* AIM OF THE TASK: The data follows. Retype every entry exactly.

* SUPPLIED RECORDS:
>>>>

(* ===== verification/HttpRequest.v ===== *)
(** How the receiver of an HTTP request reads it (RFC 9112, with a
    Content-Length): header lines up to an empty line, each ended by CR LF,
    then as many bytes of body as the header announces.  This is the
    specification against which NativeTransport.v states what it sends. *)

From S2P Require Import Prelude Text.

Definition length_field : bytes := text "Content-Length: ".

(** The lines up to the empty one, and what follows it; [line] is the current
    line so far. *)
Fixpoint header_lines (line l : bytes) : option (list bytes * bytes) :=
  match l with
  | x0d :: x0a :: rest =>
      match line with
      | [] => Some ([], rest)
      | _ => '(lines, rest) ← header_lines [] rest; Some (line :: lines, rest)
      end
  | c :: rest => header_lines (line ++ [c]) rest
  | [] => None
  end.

(** The value of the first Content-Length line. *)
Fixpoint announced_length (lines : list bytes) : option Z :=
  match lines with
  | [] => None
  | line :: lines =>
      if bool_decide (take (length length_field) line = length_field) then
        let value := drop (length length_field) line in
        if negb (len value =? 0) && forallb isdigit value then Some (decimal_value value 0) else None
      else announced_length lines
  end.

(** The header's lines, the body, and the bytes after the request. *)
Definition read_request (l : bytes) : option (list bytes * bytes * bytes) :=
  '(lines, rest) ← header_lines [] l;
  n ← announced_length lines;
  if len rest <? n then None else Some (lines, take (Z.to_nat n) rest, drop (Z.to_nat n) rest).

(** ** Lemmas *)

Definition header_line (line : bytes) : Prop := line ≠ [] /\ x0d ∉ line.

Lemma header_lines_scan line l rest :
  x0d ∉ l -> header_lines line (l ++ x0d :: x0a :: rest) = header_lines (line ++ l) (x0d :: x0a :: rest).
Proof.
  revert line. induction l as [|c l IH]; intros line; [by rewrite app_nil_r|].
  intros [Hc Hl]%not_elem_of_cons.
  replace (line ++ c :: l) with ((line ++ [c]) ++ l) by (by rewrite <- app_assoc).
  rewrite <- IH by done. destruct c; try done.
Qed.

Lemma header_lines_join lines rest :
  Forall header_line lines ->
  header_lines [] (concat (map (fun l => l ++ [x0d; x0a]) lines) ++ x0d :: x0a :: rest) = Some (lines, rest).
Proof.
  induction 1 as [|l lines [Hne Hl] _ IH]; [done|]. cbn [map concat]. rewrite <- !app_assoc. cbn [app].
  rewrite header_lines_scan, app_nil_l by done. cbn [header_lines]. destruct l as [|c l]; [done|]. by rewrite IH.
Qed.

Lemma announced_length_last lines n :
  Forall (fun l => take (length length_field) l ≠ length_field) lines -> 0 <= n ->
  announced_length (lines ++ [length_field ++ to_decimal n]) = Some n.
Proof.
  intros Hl Hn. induction Hl as [|l lines Hne _ IH].
  - destruct (to_decimal_spec n Hn) as (Hne & Hd & Hv & _). cbn [app announced_length].
    rewrite bool_decide_true by apply take_app_length. rewrite drop_app_length, Hv.
    destruct (Z.eqb_spec (len (to_decimal n)) 0) as [E|]; [by apply len_nil_iff in E|].
    replace (forallb isdigit (to_decimal n)) with true; [done|].
    symmetry. apply forallb_forall. intros x Hx. rewrite Forall_forall in Hd. by apply Hd, list_elem_of_In.
  - cbn [app announced_length]. by rewrite bool_decide_false.
Qed.

(** A request of header lines, a Content-Length line and a body is read back
    when the line announces the length of the body. *)
Lemma read_request_join lines body :
  Forall header_line lines -> Forall (fun l => take (length length_field) l ≠ length_field) lines ->
  read_request (concat (map (fun l => l ++ [x0d; x0a]) lines)
    ++ (length_field ++ to_decimal (len body) ++ [x0d; x0a] ++ [x0d; x0a]) ++ body) =
  Some (lines ++ [length_field ++ to_decimal (len body)], body, []).
Proof.
  intros Hl Hf. pose proof (len_nonneg body) as Hn. unfold read_request.
  assert (concat (map (fun l => l ++ [x0d; x0a]) lines)
      ++ (length_field ++ to_decimal (len body) ++ [x0d; x0a] ++ [x0d; x0a]) ++ body =
    concat (map (fun l => l ++ [x0d; x0a]) (lines ++ [length_field ++ to_decimal (len body)])) ++ x0d :: x0a :: body) as ->.
  { rewrite map_app, concat_app. cbn [map concat]. by rewrite app_nil_r, <- !app_assoc. }
  rewrite header_lines_join.
  - cbn [mbind option_bind]. rewrite announced_length_last by done. cbn [mbind option_bind].
    rewrite Z.ltb_irrefl. rewrite take_ge, drop_ge by (unfold len; lia). done.
  - apply Forall_app. split; [done|]. apply Forall_singleton. split; [by unfold length_field|].
    intros [Hin|Hin]%elem_of_app; [by apply (bool_decide_unpack (x0d ∉ length_field)) in Hin; vm_compute|].
    destruct (to_decimal_spec (len body) Hn) as (_ & Hd & _). rewrite Forall_forall in Hd. by apply Hd in Hin.
Qed.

<<<<

* RESPONSE TO THIS TASK:
(* ===== verification/HttpRequest.v ===== *)
(** How the receiver of an HTTP request reads it (RFC 9112, with a
    Content-Length): header lines up to an empty line, each ended by CR LF,
    then as many bytes of body as the header announces.  This is the
    specification against which NativeTransport.v states what it sends. *)

From S2P Require Import Prelude Text.

Definition length_field : bytes := text "Content-Length: ".

(** The lines up to the empty one, and what follows it; [line] is the current
    line so far. *)
Fixpoint header_lines (line l : bytes) : option (list bytes * bytes) :=
  match l with
  | x0d :: x0a :: rest =>
      match line with
      | [] => Some ([], rest)
      | _ => '(lines, rest) ← header_lines [] rest; Some (line :: lines, rest)
      end
  | c :: rest => header_lines (line ++ [c]) rest
  | [] => None
  end.

(** The value of the first Content-Length line. *)
Fixpoint announced_length (lines : list bytes) : option Z :=
  match lines with
  | [] => None
  | line :: lines =>
      if bool_decide (take (length length_field) line = length_field) then
        let value := drop (length length_field) line in
        if negb (len value =? 0) && forallb isdigit value then Some (decimal_value value 0) else None
      else announced_length lines
  end.

(** The header's lines, the body, and the bytes after the request. *)
Definition read_request (l : bytes) : option (list bytes * bytes * bytes) :=
  '(lines, rest) ← header_lines [] l;
  n ← announced_length lines;
  if len rest <? n then None else Some (lines, take (Z.to_nat n) rest, drop (Z.to_nat n) rest).

(** ** Lemmas *)

Definition header_line (line : bytes) : Prop := line ≠ [] /\ x0d ∉ line.

Lemma header_lines_scan line l rest :
  x0d ∉ l -> header_lines line (l ++ x0d :: x0a :: rest) = header_lines (line ++ l) (x0d :: x0a :: rest).
Proof.
  revert line. induction l as [|c l IH]; intros line; [by rewrite app_nil_r|].
  intros [Hc Hl]%not_elem_of_cons.
  replace (line ++ c :: l) with ((line ++ [c]) ++ l) by (by rewrite <- app_assoc).
  rewrite <- IH by done. destruct c; try done.
Qed.

Lemma header_lines_join lines rest :
  Forall header_line lines ->
  header_lines [] (concat (map (fun l => l ++ [x0d; x0a]) lines) ++ x0d :: x0a :: rest) = Some (lines, rest).
Proof.
  induction 1 as [|l lines [Hne Hl] _ IH]; [done|]. cbn [map concat]. rewrite <- !app_assoc. cbn [app].
  rewrite header_lines_scan, app_nil_l by done. cbn [header_lines]. destruct l as [|c l]; [done|]. by rewrite IH.
Qed.

Lemma announced_length_last lines n :
  Forall (fun l => take (length length_field) l ≠ length_field) lines -> 0 <= n ->
  announced_length (lines ++ [length_field ++ to_decimal n]) = Some n.
Proof.
  intros Hl Hn. induction Hl as [|l lines Hne _ IH].
  - destruct (to_decimal_spec n Hn) as (Hne & Hd & Hv & _). cbn [app announced_length].
    rewrite bool_decide_true by apply take_app_length. rewrite drop_app_length, Hv.
    destruct (Z.eqb_spec (len (to_decimal n)) 0) as [E|]; [by apply len_nil_iff in E|].
    replace (forallb isdigit (to_decimal n)) with true; [done|].
    symmetry. apply forallb_forall. intros x Hx. rewrite Forall_forall in Hd. by apply Hd, list_elem_of_In.
  - cbn [app announced_length]. by rewrite bool_decide_false.
Qed.

(** A request of header lines, a Content-Length line and a body is read back
    when the line announces the length of the body. *)
Lemma read_request_join lines body :
  Forall header_line lines -> Forall (fun l => take (length length_field) l ≠ length_field) lines ->
  read_request (concat (map (fun l => l ++ [x0d; x0a]) lines)
    ++ (length_field ++ to_decimal (len body) ++ [x0d; x0a] ++ [x0d; x0a]) ++ body) =
  Some (lines ++ [length_field ++ to_decimal (len body)], body, []).
Proof.
  intros Hl Hf. pose proof (len_nonneg body) as Hn. unfold read_request.
  assert (concat (map (fun l => l ++ [x0d; x0a]) lines)
      ++ (length_field ++ to_decimal (len body) ++ [x0d; x0a] ++ [x0d; x0a]) ++ body =
    concat (map (fun l => l ++ [x0d; x0a]) (lines ++ [length_field ++ to_decimal (len body)])) ++ x0d :: x0a :: body) as ->.
  { rewrite map_app, concat_app. cbn [map concat]. by rewrite app_nil_r, <- !app_assoc. }
  rewrite header_lines_join.
  - cbn [mbind option_bind]. rewrite announced_length_last by done. cbn [mbind option_bind].
    rewrite Z.ltb_irrefl. rewrite take_ge, drop_ge by (unfold len; lia). done.
  - apply Forall_app. split; [done|]. apply Forall_singleton. split; [by unfold length_field|].
    intros [Hin|Hin]%elem_of_app; [by apply (bool_decide_unpack (x0d ∉ length_field)) in Hin; vm_compute|].
    destruct (to_decimal_spec (len body) Hn) as (_ & Hd & _). rewrite Forall_forall in Hd. by apply Hd in Hin.
Qed.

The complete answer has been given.